Many states and territories have banned the use of smart technologies in school. The risk of the vile and corrupt dark side of the internet, the use of tools for harm to others, and the stress and disruption they can cause means that ministers are faced with tough decisions around public safety and wellbeing versus educational benefits. The risks are clear. However, we must find a common ground of decency and educational potential to selectively weave the power of these tools into the learning space. The opportunities for collaboration, creativity, global connectivity, and knowledge exchange/creation are too great to lose through wholesale technology bans. Working with our best experts, we need to chart a path this decade to rational, safe use of smart tools. It is the full educational potential of these tools that must be exploited, not our kids.
The imminent teacher shortage
The prevailing assumption over the past decade has been that thousands of would-be teachers have been chasing very few available positions.
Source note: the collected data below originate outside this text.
Lemma same_scope_src s src release x :
  db_releases s !! d_ReleaseID src = Some release →
  same_scope s src x = sql_eq (project_of s x) (rel_ProjectID release) && Z.eqb (d_EnvironmentID x) (d_EnvironmentID src).
Proof. intros Hr. unfold same_scope, project_of at 2. by rewrite Hr. Qed.

(** The checks of a rollback's source. *)
Lemma can_roll_back_intro s source src release latest s1 active s2 :
  queue_wf s → db_deployments s !! source = Some src → db_releases s !! d_ReleaseID src = Some release →
  (d_Status src ∈? ["succeeded"; "failed"; "cancelled"])%bool = true →
  GetLatestProjectEnvironmentDeployment (rel_ProjectID release) (d_EnvironmentID src) s = Ok (latest, s1) →
  d_ID latest = d_ID src →
  HasActiveProjectEnvironmentDeployment (rel_ProjectID release) (d_EnvironmentID src) s = Ok (active, s2) →
  active = 0 → can_roll_back s src.
Proof.
  intros Hwf Hsrc Hrel Hst Hl Hid Ha Hz. split.
  - by apply in_list_true.
  - apply latest_newest in Hl as [_ Hn]. assert (latest = src) as ->.
    { destruct Hn as ((id & Hid') & _). pose proof (wf_key _ Hwf _ _ Hid') as H1.
      pose proof (wf_key _ Hwf _ _ Hsrc) as H2. congruence. }
    eapply newest_ext; [|exact Hn]. intros x. cbn. by rewrite (same_scope_src s src release).
  - intros id x Hx Hsc Hk. subst active. injection Ha as Ha _. unfold count in Ha.
    destruct (existsb _ _) eqn:E in Ha; [done|]. rewrite <-not_true_iff_false, existsb_exists in E.
    rewrite (same_scope_src s src release) in Hsc by done.
    assert (Hno : ((d_Status x ∈? ["queued"; "pending_approval"]) || is_blocker s id x)%bool = false).
    { apply not_true_iff_false. intros Hb. apply E. exists (id, x). split.
      - by apply list_elem_of_In, elem_of_map_to_list.
      - cbn [fst snd]. rewrite Hsc, Hk. cbn. exact Hb. }
    apply orb_false_iff in Hno as [Hq Hb]. split; [|unfold blocking; by rewrite Hx].
    intros Hin%in_list_true. by rewrite Hin in Hq.
Qed.

Lemma target_newest s source src tgt s1 :
  db_deployments s !! source = Some src → GetRollbackTarget source s = Ok (tgt, s1) →
  newest s (rollback_candidate s src) tgt.
Proof.
  intros Hsrc. unfold GetRollbackTarget. rewrite Hsrc. intros [_ Hn]%latest_newest. exact Hn.
Qed.

Lemma deployment_release s id r s' :
  GetDeploymentRelease id s = Ok (r, s') → s' = s ∧ db_releases s !! id = Some r.
Proof.
  unfold GetDeploymentRelease. destruct (db_releases s !! id) as [r0|]; [|done].
  destruct (String.eqb _ _); [by intros [= <- <-]|done].
Qed.

Lemma readonly_check_and_approval project release environment :
  readonly (CheckAndApproval project release environment).
Proof. unfold readonly, CheckAndApproval. respects. Qed.

Lemma preview_inv source s p s' :
  queue_wf s → previewRollback source s = Ok (p, s') →
  s' = s ∧ ∃ src release tgt target_release project,
    db_deployments s !! source = Some src ∧ db_releases s !! d_ReleaseID src = Some release ∧
    can_roll_back s src ∧ newest s (rollback_candidate s src) tgt ∧
    db_releases s !! d_ReleaseID tgt = Some target_release ∧
    db_projects s !! rel_ProjectID release = Some project ∧
    CheckAndApproval project target_release (d_EnvironmentID src) s
      = Ok ((rp_Blocked p, rp_Reason p, rp_RequiresApproval p), s) ∧
    rp_TargetDeploymentID p = d_ID tgt ∧ rp_TargetReleaseID p = rel_ID target_release ∧
    rp_EnvironmentID p = d_EnvironmentID src ∧
    rp_SourceVersion p = rel_Version release ∧ rp_TargetVersion p = rel_Version target_release.
Proof.
  intros Hwf. unfold previewRollback. intros E.
  apply bind_inv in E as (src & s1 & Hsrc & E). unfold GetDeployment in Hsrc.
  destruct (db_deployments s !! source) as [src0|] eqn:Hrow; [|done]. injection Hsrc as <- <-.
  read_next E. apply bind_inv in E as (u & s1 & Hg & E).
  destruct (_ && _) eqn:Hc in Hg; [|done]. apply andb_true_iff in Hc as [_ Hst]. injection Hg as _ <-.
  apply bind_inv in E as (release & s1 & Hrel & E). apply deployment_release in Hrel as [-> Hrel].
  apply bind_inv in E as (latest & s1 & Hl & E). pose proof (readonly_latest_project _ _ _ _ _ Hl) as ->.
  apply bind_inv in E as (u2 & s1 & Hg & E). destruct (Z.eqb_spec (d_ID latest) (d_ID src0)) as [Hid|]; [|done].
  injection Hg as _ <-. apply bind_inv in E as (active & s1 & Ha & E).
  assert (s1 = s) as -> by by injection Ha as _ <-.
  apply bind_inv in E as (u3 & s1 & Hg & E). destruct (Z.eqb_spec active 0) as [Hz|]; [|done].
  injection Hg as _ <-. apply bind_inv in E as (t & s1 & Ht & E). unfold attempt in Ht.
  destruct (GetRollbackTarget source s) as [[tgt s2]|e] eqn:Htgt; injection Ht as <- <-; [|by destruct e].
  pose proof (readonly_rollback_target _ _ _ _ Htgt) as ->.
  apply bind_inv in E as (trel & s1 & Htr & E). apply deployment_release in Htr as [-> Htr].
  apply bind_inv in E as (project & s1 & Hp & E). unfold GetProject in Hp.
  destruct (db_projects s !! rel_ProjectID release) as [project0|] eqn:Hproject; [|done]. injection Hp as <- <-.
  apply bind_inv in E as ([eid env] & s1 & He & E). unfold GetEnvironment in He.
  destruct (db_environments s !! d_EnvironmentID src0) as [env0|]; [|done]. injection He as <- <- <-.
  apply bind_inv in E as ([[blocked reason] approval] & s1 & Hd & E).
  pose proof (readonly_check_and_approval _ _ _ _ _ _ Hd) as ->. injection E as <- <-.
  split; [done|]. exists src0, release, tgt, trel, project0.
  split; [done|]. split; [done|]. split; [by eapply can_roll_back_intro|].
  split; [by eapply target_newest|]. done.
Qed.

Lemma newest_key s p d : queue_wf s → newest s p d → db_deployments s !! d_ID d = Some d.
Proof. intros Hwf ((id & Hid) & _). by rewrite (wf_key _ Hwf _ _ Hid). Qed.

Lemma rollback_tables id source target v w s s' :
  CreateDeploymentRollback id source target v w s = Ok (tt, s') →
  same_queue_tables s s' ∧ same_plans s s' ∧ db_variables s' = db_variables s ∧
  dt_rollbacks (db_creation s') !! id = Some (mkRollback source target v w).
Proof.
  unfold CreateDeploymentRollback, insert_row. destruct (_ && _); [|done]. intros [= <-].
  split; [done|]. split; [done|]. split; [done|]. apply lookup_insert_eq.
Qed.

Lemma refused_rollback nonce source expected s e s' :
  rollback nonce source expected s = (Err e, s') → s' = s.
Proof.
  unfold CreateRollback. destruct (createRollback Configured variables_marshal variables_unmarshal
    Limits nonce source expected (set_pending_audit [] s)) as [[d s1]|e'] eqn:Eb.
  - by rewrite (withQueueTx_ok _ _ _ _ Eb).
  - rewrite (withQueueTx_err _ _ _ Eb). by intros [= _ <-].
Qed.

(** C22: rolling back, on every branch. A rollback succeeds only for a finished
    deployment that is the newest of its project and environment while nothing
    waits or is in progress there; it goes back to the newest earlier success
    of another release, which is the one that the caller expects, and only
    when the promotion gate of the project of the deployment's release lets
    that release in. The new deployment has the plan and the artifact of that
    success and the variables of its release as they are now, waits for approval
    exactly when the gate asks for it, otherwise enters the queue as any
    deployment does, and is recorded as the rollback of the one by the other.
    A refused rollback changes nothing. *)
Theorem create_rollback nonce source expected s r s' :
  sys_inv s → plan_keys s → rollback nonce source expected s = (r, s') →
  sys_inv s' ∧
  match r with
  | Ok d => ∃ src tgt old release project reason approval steps,
      db_deployments s !! source = Some src ∧ can_roll_back s src ∧
      db_deployments s !! expected = Some tgt ∧ newest s (rollback_candidate s src) tgt ∧
      db_releases s !! d_ReleaseID src = Some old ∧ db_releases s !! d_ReleaseID tgt = Some release ∧
      db_projects s !! rel_ProjectID old = Some project ∧
      CheckAndApproval project release (d_EnvironmentID src) (set_pending_audit [] s)
        = Ok ((false, reason, approval), set_pending_audit [] s) ∧
      deploymentStepsFromRelease Limits
        (default (rel_StepsJson release) (db_step_sources s !! expected)) = Ok steps ∧
      deployed nonce s s' (d_ReleaseID tgt) (d_EnvironmentID src)
        (if approval : bool then "pending_approval" else "pending") steps
        (frozen_source s expected release) (dt_artifacts (db_creation s) !! expected) d ∧
      dt_rollbacks (db_creation s') !! d_ID d =
        Some (mkRollback source expected (rel_Version old) (rel_Version release))
  | Err _ => s' = s
  end.
Proof.
  intros Hinv Hk Hroll. split.
  { pose proof (perform_step (EvRollback nonce source expected) s (λ _, eq_refl) Hinv) as [Hi _].
    cbn [perform] in Hi. by rewrite Hroll in Hi. }
  set (s0 := set_pending_audit [] s). destruct r as [d|e]; [|by apply refused_rollback in Hroll].
  apply withQueueTx_inv in Hroll as (s1 & E & ->). fold s0 in E. unfold createRollback in E.
  assert (Hinv0 : sys_inv s0) by by apply sys_begin.
  destruct (creation_start s s0) as [_ Hk0]; [done|done|by apply sys_same|by split|].
  apply bind_inv in E as (src & s2 & Hsrc & E). unfold GetDeployment in Hsrc.
  destruct (db_deployments s0 !! source) as [src0|] eqn:Hrow; [|done]. injection Hsrc as <- <-.
  read_next E. read_next E. apply bind_inv in E as (p & s2 & Hp & E).
  apply preview_inv in Hp as (-> & src & old & tgt & trel & project & Hs & Hold & Hcan & Hnew & Htrel & Hproj &
    Hgate & P1 & P2 & P3 & P4 & P5); [|apply Hinv0].
  apply bind_inv in E as (u & s2 & Hg & E). destruct (Z.eqb_spec expected (rp_TargetDeploymentID p)) as [He|]; [|done].
  injection Hg as _ <-. apply bind_inv in E as (u2 & s2 & Hg & E).
  destruct (rp_Blocked p) eqn:Hbl; [done|]. injection Hg as _ <-.
  apply bind_inv in E as (d' & s2 & Hc & E). apply bind_inv in E as ([] & s3 & Hrb & E). injection E as <- <-.
  apply create_from_inv in Hc as (tgt' & release & steps & Htgt & Hrel & Hr & Hst & Hdep); [|done..].
  rewrite <-He in Htgt, Hst, Hdep. pose proof (newest_key s0 _ tgt (proj1 (si_queue _ Hinv0)) Hnew) as Htk.
  rewrite <-P1, <-He in Htk. assert (tgt' = tgt) as -> by congruence.
  cbn [rollback_params cd_ReleaseID cd_EnvironmentID cd_Status] in *. rewrite P2 in *.
  assert (release = trel) as -> by congruence. rewrite <-Hrel in Hdep. rewrite P3 in Hdep.
  assert (src0 = src) as -> by congruence.
  exists src, tgt, old, trel, project, (rp_Reason p), (rp_RequiresApproval p), steps.
  split; [done|]. split; [by destruct Hcan; split|]. split_and!; try done.
  - destruct (rollback_tables _ _ _ _ _ _ _ Hrb) as (Q & P & V & _).
    eapply (deployed_from _ _ _ s s0); [apply begin_start| | | |exact Hdep].
    + etrans; [exact P|apply committed_plans].
    + etrans; [exact Q|apply committed_same].
    + by rewrite <-V.
  - rewrite <-He, P4, P5 in Hrb. by destruct (rollback_tables _ _ _ _ _ _ _ Hrb) as (_ & _ & _ & Hrow').
Qed.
The reality of the ‘20s is that there will be a profound teacher shortage across Australia, in all sectors and regions from early childhood through to primary and secondary. That shortage incudes school leaders. The need for high-quality teachers and principals will impact all of the issues presented above and jeopardises opportunities for real transformation of teaching and learning. The shortage is caused by a general disrespect for the profession leading to many top candidates shying away from teaching. There is also a lack of incentives for teachers to enter in STEM subjects. And there is an overregulation of the accreditation process created by bolted on ‘hoops’ making the process of becoming a teacher far more complex than necessary. The solution is not in quick-fix programs that create a mercenary-like teacher population that leads to high attrition and a churn of adults through the lives of young people.
While these five trends are not the only big issues facing education in Australia, as we start the decade, they will certainly impact our ability to reach our goals of success for all of our children, and for increased equity and long-term prosperity for our society.